Daily quarantine thought: For moms missing their work during the quarantine

This morning I set out to write something inspiring for parents stuck at home during the quarantine. I’m positive that it would have been very profound and beautiful, too, if the ABC Mouse app my son was using hadn’t abruptly stopped working as soon as I opened my laptop.

Then my daughter, who only seconds ago was happily absorbed in her teething toy, decided to drop it on the floor and and burst into tears until I fetched it. Once. Then again. And again. And again.

Related: Relax. You’re going to survive the COVID-19 school closures.

So instead of some hard-won reflection on this strange and scary life we’re all living, I’m serving you a quote from Dorothy Sayers’ novel A Presumption of Death, set during WWII.

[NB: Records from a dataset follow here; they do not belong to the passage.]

(** C9: after a predict action that went through (positive horizon),
    every key of the prediction table is the name of a product of the
    data set the action ran on; the action has cleared [loading]. *)
Theorem predictSales_keys_are_products (st : State F) :
  0 < months st ->
  Obj.keys (predictions (snd (predictSales fit predict st)))
    ⊆ (list_to_set (map product (data st)) : gset string) /\
  loading (snd (predictSales fit predict st)) = false.
Proof.
  intros Hpos. unfold predictSales.
  assert (Hle : (months st <=? 0) = false) by (apply Z.leb_gt; lia).
  rewrite Hle.
  destruct (predictLoop_result (months st) (data st)
              (unique (map product (data st))) Obj.empty) as (tbl & Hres & _ & _ & Hdom).
  destruct (predictLoop fit predict (months st) (data st)
              (unique (map product (data st))) Obj.empty) as [t r].
  cbn [snd] in Hres. subst r. cbn [snd predictions setLoading setPredictions loading].
  split; [|reflexivity].
  intros q Hq. apply Hdom in Hq. apply elem_of_union in Hq as [Hq | Hq].
  - unfold Obj.keys, Obj.empty in Hq. cbn [Obj.own] in Hq.
    rewrite dom_empty_L in Hq. now apply not_elem_of_empty in Hq.
  - apply elem_of_list_to_set in Hq. apply elem_of_list_to_set.
    eapply unique_from_elem. exact Hq.
Qed.

End PredictAction.

Lemma predictLoop_skips_empty_product_witness :
  exists tbl,
    result (predictLoop echo_fit echo_predict 2 (preprocessData sample_rows)
              ["Widget"; "Gadget"]%string Obj.empty) = Some tbl /\
    EvAlert (no_data_msg "Gadget")
      ∈ trace (predictLoop echo_fit echo_predict 2 (preprocessData sample_rows)
                 ["Widget"; "Gadget"]%string Obj.empty) /\
    Obj.own tbl !! "Gadget"%string
      = Obj.own (Obj.empty : Obj.t (PredictionPoint (JS.num * nat))) !! "Gadget"%string /\
    ("Gadget"%string = "__proto__"%string ->
     Obj.proto tbl = Obj.proto (Obj.empty : Obj.t (PredictionPoint (JS.num * nat)))) /\
    length (List.filter is_fit
              (trace (predictLoop echo_fit echo_predict 2 (preprocessData sample_rows)
                        ["Widget"; "Gadget"]%string Obj.empty)))
      = length (List.filter
                  (fun q => negb (length (filter_product (preprocessData sample_rows) q) =? 0)%nat)
                  ["Widget"; "Gadget"]%string) /\
    (forall q, q ∈ ["Widget"; "Gadget"]%string ->
       filter_product (preprocessData sample_rows) q <> [] ->
       exists preds, Obj.get tbl q = Obj.Array preds).
Proof.
  apply (predictLoop_skips_empty_product echo_fit echo_predict 2
           (preprocessData sample_rows) ["Widget"; "Gadget"]%string Obj.empty
           "Gadget"%string).
  - right. left.
  - reflexivity.
Defined.

Lemma predictSales_keys_are_products_witness :
  Obj.keys (predictions (snd (predictSales echo_fit echo_predict sample_session)))
    ⊆ (list_to_set (map product (data sample_session)) : gset string) /\
  loading (snd (predictSales echo_fit echo_predict sample_session)) = false.
Proof.
  apply (predictSales_keys_are_products echo_fit echo_predict sample_session).
  reflexivity.
Defined.

(** The specification's end-to-end example: two rows of [Widget] and a
    horizon of 2 give predictions for months 3 and 4. *)
Example predictSales_sample :
  Obj.get (predictions (snd (predictSales echo_fit echo_predict sample_session)))
    "Widget"
  = Obj.Array [ {| pred_month := JS.Fin 3; predicted := (JS.Fin 3, 2%nat) |};
                {| pred_month := JS.Fin 4; predicted := (JS.Fin 4, 2%nat) |} ].
Proof. vm_compute. reflexivity. Qed.
(** ** The specification's words, as definitions *)

(** Efficiency samples of one vehicle's records [g], already in date order:
    one sample per record after the first, pairing it with its predecessor. *)
Fixpoint samples_from (prev : fuel_row) (later : list fuel_row) : list proc_row :=
  match later with
  | [] => []
  | cur :: t =>
      let delta := Quilometragem cur - Quilometragem prev in
      mk_proc cur (Fin delta) (Fin (delta / Litros cur)) :: samples_from cur t
  end.

Definition efficiency_samples (g : list fuel_row) : list proc_row :=
  match g with
  | [] => []
  | first :: later => samples_from first later
  end.

(** Appending the records [rs] one at a time. *)
Fixpoint add_all {R} (ws : worksheet R) (rs : list R) : M (list bool) :=
  match rs with
  | [] => ret []
  | r :: t =>
      ok <- DataManager.add_data ws r ;;
      oks <- add_all ws t ;;
      ret (ok :: oks)
  end.

(** The predicate of a well-formed fuel record: total cost = liters x price. *)
Definition cost_ok (r : fuel_row) : Prop :=
  Valor_Total r = Litros r * Preco_L r.

(** A submission of either form, as its handler receives it. *)
Inductive submission : Type :=
| FuelSubmission (veiculo : string) (data : date) (km litros preco valor_total : Q)
| MaintenanceSubmission (veiculo descricao : string) (valor : Q) (data : date).

Definition handle_submission (s : submission) : M unit :=
  match s with
  | FuelSubmission veiculo data km litros preco valor_total =>
      FuelConsumptionUI._handle_fuel_submission veiculo data km litros preco valor_total
  | MaintenanceSubmission veiculo descricao valor data =>
      MaintenanceUI._handle_maintenance_submission veiculo descricao valor data
  end.
(** Shrinking an idle pool stops all of it: when every worker waits on the
    (open, empty) queue, then after [UpdateCapacity] to a smaller capacity no
    run of workers and submits ever has a worker executing a task, although
    the next [Submit] is accepted. *)
Theorem shrink_of_idle_pool_runs_nothing (n : Z) (p : Pool) (c : chan) :
  chans p !! taskCh p = Some c → closed c = false → buf c = [] →
  Forall (λ g, at_ g = AtSelect (taskCh p)) (goroutines p) →
  0 < n < capacity p → n * 2 < 2 ^ 31 →
  let p' := (UpdateCapacity n p).2 in
  (∀ t, (Submit t p').1 = Sent) ∧
  (∀ p'', rtc client_step p' p'' → executing p'' = []).
Proof.
  intros Hc Hcl Hb Hidle Hn Hbound p'.
  destruct (update_capacity_resize n p c Hc Hcl Hbound ltac:(lia) ltac:(lia))
    as (q & Hq & Hcap & Hnew & Hold).
  assert (Hp' : p' = q) by (subst p'; by rewrite Hq). rewrite Hp'.
  split.
  { intros t. unfold Submit, getTaskCh, try_send. rewrite Hnew, Hb. simpl.
    rewrite take_nil. simpl. by rewrite (proj2 (Z.ltb_lt _ _)) by lia. }
  assert (Hdoom : all_doomed q).
  { assert (Hats : at_ <$> goroutines q = at_ <$> goroutines p).
    { rewrite <- Hp'. subst p'. unfold UpdateCapacity.
      rewrite (proj2 (Z.leb_gt _ _)), (proj2 (Z.eqb_neq _ _)),
    (proj2 (Z.ltb_ge (capacity p) n)) by lia.
      rewrite (int32_small (n * 2)) by lia. rewrite (proj2 (Z.ltb_ge _ _)) by lia.
      rewrite (proj2 (replace_queue_frame _ _)). apply stop_loop_frame. }
    apply Forall_lookup_2. intros i g Hg. right.
    exists (taskCh p), (mkChan [] (chan_cap c) true). split_and!; try done.
    assert (Hi : (at_ <$> goroutines q) !! i = Some (at_ g)) by (by rewrite list_lookup_fmap, Hg).
    rewrite Hats, list_lookup_fmap in Hi.
    destruct (goroutines p !! i) as [g'|] eqn:Hg'; [|done]. simplify_eq/=.
    pose proof (Forall_lookup_1 _ _ _ _ Hidle Hg') as Hat. cbv beta in Hat. congruence. }
  intros p'' Hrtc.
  assert (Hdoom'' : all_doomed p'').
  { clear -Hrtc Hdoom. induction Hrtc as [|x y z Hxy _ IH]; [done|]. apply IH.
    destruct Hxy; [by eapply doomed_worker_step|by apply doomed_submit]. }
  by apply doomed_executes_nothing.
Qed.
(* ===== verification/Election.v ===== *)
(** * Leader election

    [src/scheduler/pkg/election/leader.go]: the schedulers of a deployment
    compete for one Redis key; the node whose [SETNX] succeeds leads, renews
    the key at every tick of its watch loop and steps down when the key is
    lost or Redis cannot be reached three times in a row.

    A handler ([Start], a tick of [watch], [Stop]) is a [prog]: the commands
    it sends to Redis, one after the other, each with what the node goes on
    with after the reply.  The deployment [sys] is a list of nodes; a step
    lets one node begin a handler or send the next command of the one it is
    in, or lets time pass, so that the commands of different nodes interleave
    and a key can expire between the [GET] of a tick and its [EXPIRE], or
    between the [GET] and the [DEL] of [stepDown].  Handlers of one node run
    one after the other.

    [one_fresh_leader] holds of the schedules in which a node that read the
    key sends the [EXPIRE] or [DEL] that depends on it before the lease it
    read runs out ([prompt]); [late_renewal_two_leaders] and
    [late_delete_two_leaders] show that it fails without that. *)
From Stdlib Require Import Ascii.
From S2P Require Import Prelude Redis.

(** ** Definitions *)

Record LeaderElection : Type := mkLeaderElection {
  leaderKey : string;
  nodeID : string;
  httpAddr : string;
  ttl : Z;
}.

Definition NewLeaderElection (leaderKey nodeID httpAddr : string) (ttl : Z) : LeaderElection :=
  mkLeaderElection leaderKey nodeID httpAddr ttl.

Inductive callback : Type := OnAcquire | OnRelease.

#[export] Instance callback_eq_dec : EqDecision callback.
Proof. solve_decision. Defined.

Definition leader_value (e : LeaderElection) : string :=
  if bool_decide (httpAddr e = "") then nodeID e else nodeID e +:+ "|" +:+ httpAddr e.

(** [strings.Index(value, "|")] and the slices around it. *)
Definition cut_bar (value : string) : option (string * string) :=
  sepIdx ← String.index 0 "|" value;
  Some (String.substring 0 sepIdx value,
        String.substring (S sepIdx) (String.length value - S sepIdx) value).

Definition maxFailures : Z := 3.

(** What a node keeps: [isLeader], the watch loop's [consecutiveFailures],
    and the calls made to [onAcquire] and [onRelease]. *)
Record local : Type := mkLocal {
  isLeader : bool;
  consecutiveFailures : Z;
  calls : list callback;
}.

Definition set_leader (b : bool) (l : local) : local :=
  mkLocal b (consecutiveFailures l) (calls l).
Definition set_failures (n : Z) (l : local) : local := mkLocal (isLeader l) n (calls l).
Definition callback_called (c : callback) (l : local) : local :=
  mkLocal (isLeader l) (consecutiveFailures l) (calls l ++ [c]).

(** A handler, from its next command on.  [l] is what the node keeps while
    the command is under way; the rest takes the reply, [None] standing for
    an error. *)
Inductive prog : Type :=
| Return (l : local)
| Get (l : local) (k : get_reply → prog)
| SetNX (l : local) (k : option bool → prog)
| Expire (l : local) (k : option unit → prog)
| Del (l : local) (k : option unit → prog).

Definition loc (p : prog) : local :=
  match p with Return l | Get l _ | SetNX l _ | Expire l _ | Del l _ => l end.

Definition tryAcquire (l : local) (k : local → prog) : prog :=
  SetNX l (λ o,
    if default false o then
      let wasLeader := isLeader l in
      if wasLeader then k l else k (callback_called OnAcquire (set_leader true l))
    else k l).

Definition stepDown (e : LeaderElection) (l : local) (k : local → prog) : prog :=
  let wasLeader := isLeader l in
  if wasLeader then
    let l := set_leader false l in
    Get l (λ currentHolder,
      match currentHolder with
      | GetVal h =>
          if bool_decide (h = nodeID e)
          then Del l (λ _, k (callback_called OnRelease l))
          else k (callback_called OnRelease l)
      | _ => k (callback_called OnRelease l)
      end)
  else k l.

(** The error branches of the watch loop. *)
Definition count_failure (e : LeaderElection) (l : local) (k : local → prog) : prog :=
  let l := set_failures (consecutiveFailures l + 1) l in
  if maxFailures <=? consecutiveFailures l
  then stepDown e l (λ l, k (set_failures 0 l))
  else k l.

(** [currentHolder == e.nodeID || strings.HasPrefix(currentHolder, e.nodeID+"|")] *)
Definition holds_key (e : LeaderElection) (currentHolder : string) : bool :=
  bool_decide (currentHolder = nodeID e) || String.prefix (nodeID e +:+ "|") currentHolder.

(** One tick of the ticker in [watch]. *)
Definition watch_tick (e : LeaderElection) (l : local) : prog :=
  let currentIsLeader := isLeader l in
  if currentIsLeader then
    Get l (λ currentHolder,
      match currentHolder with
      | GetNil => stepDown e l (λ l, tryAcquire l (λ l, Return (set_failures 0 l)))
      | GetErr => count_failure e l Return
      | GetVal h =>
          if holds_key e h then
            Expire l (λ err,
              match err with
              | None => count_failure e l Return
              | Some _ => Return (set_failures 0 l)
              end)
          else stepDown e l (λ l, Return (set_failures 0 l))
      end)
  else tryAcquire l (λ l, Return (set_failures 0 l)).

Definition Stop (e : LeaderElection) (l : local) : prog := stepDown e l Return.

Inductive action : Type := Starts | Ticks | Stops.

Definition handler (a : action) (e : LeaderElection) (l : local) : prog :=
  match a with
  | Starts => tryAcquire l Return
  | Ticks => watch_tick e l
  | Stops => Stop e l
  end.

Section redis.
Context `{Redis R}.

(** The next command of a handler.  The flag tells that Redis granted the
    key: a [SETNX] answered with [true], an [EXPIRE] without an error. *)
Definition send (e : LeaderElection) (now : Z) (p : prog) : M R (prog * bool) :=
  match p with
  | Return l => mret (Return l, false)
  | Get _ k => g ← get_str now (leaderKey e); mret (k g, false)
  | SetNX _ k =>
      o ← call (SETNX now (leaderKey e) (VStr (leader_value e)) (ttl e));
      mret (k o, default false o)
  | Expire _ k =>
      o ← call (λ r, (tt, EXPIRE now (leaderKey e) (ttl e) r));
      mret (k o, bool_decide (is_Some o))
  | Del _ k => o ← call (λ r, (tt, DEL (leaderKey e) r)); mret (k o, false)
  end.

It would be preposterous of her to complain that the war stopped her writing detective stories when it was stopping so many people from more important work, stopping many people . . . even from drawing breath. . .  But the fact was, she was also missing her profession. Writing scrappily, constantly interrupted, at a little bureau in the sitting room certainly wasn’t the deeply absorbing and consoling thing that work used to be.

Whatever absorbing and consoling thing you’re going without these days — even if it’s just taking an uninterrupted shower — you’re not alone. And it won’t last forever. Hang in there, friends.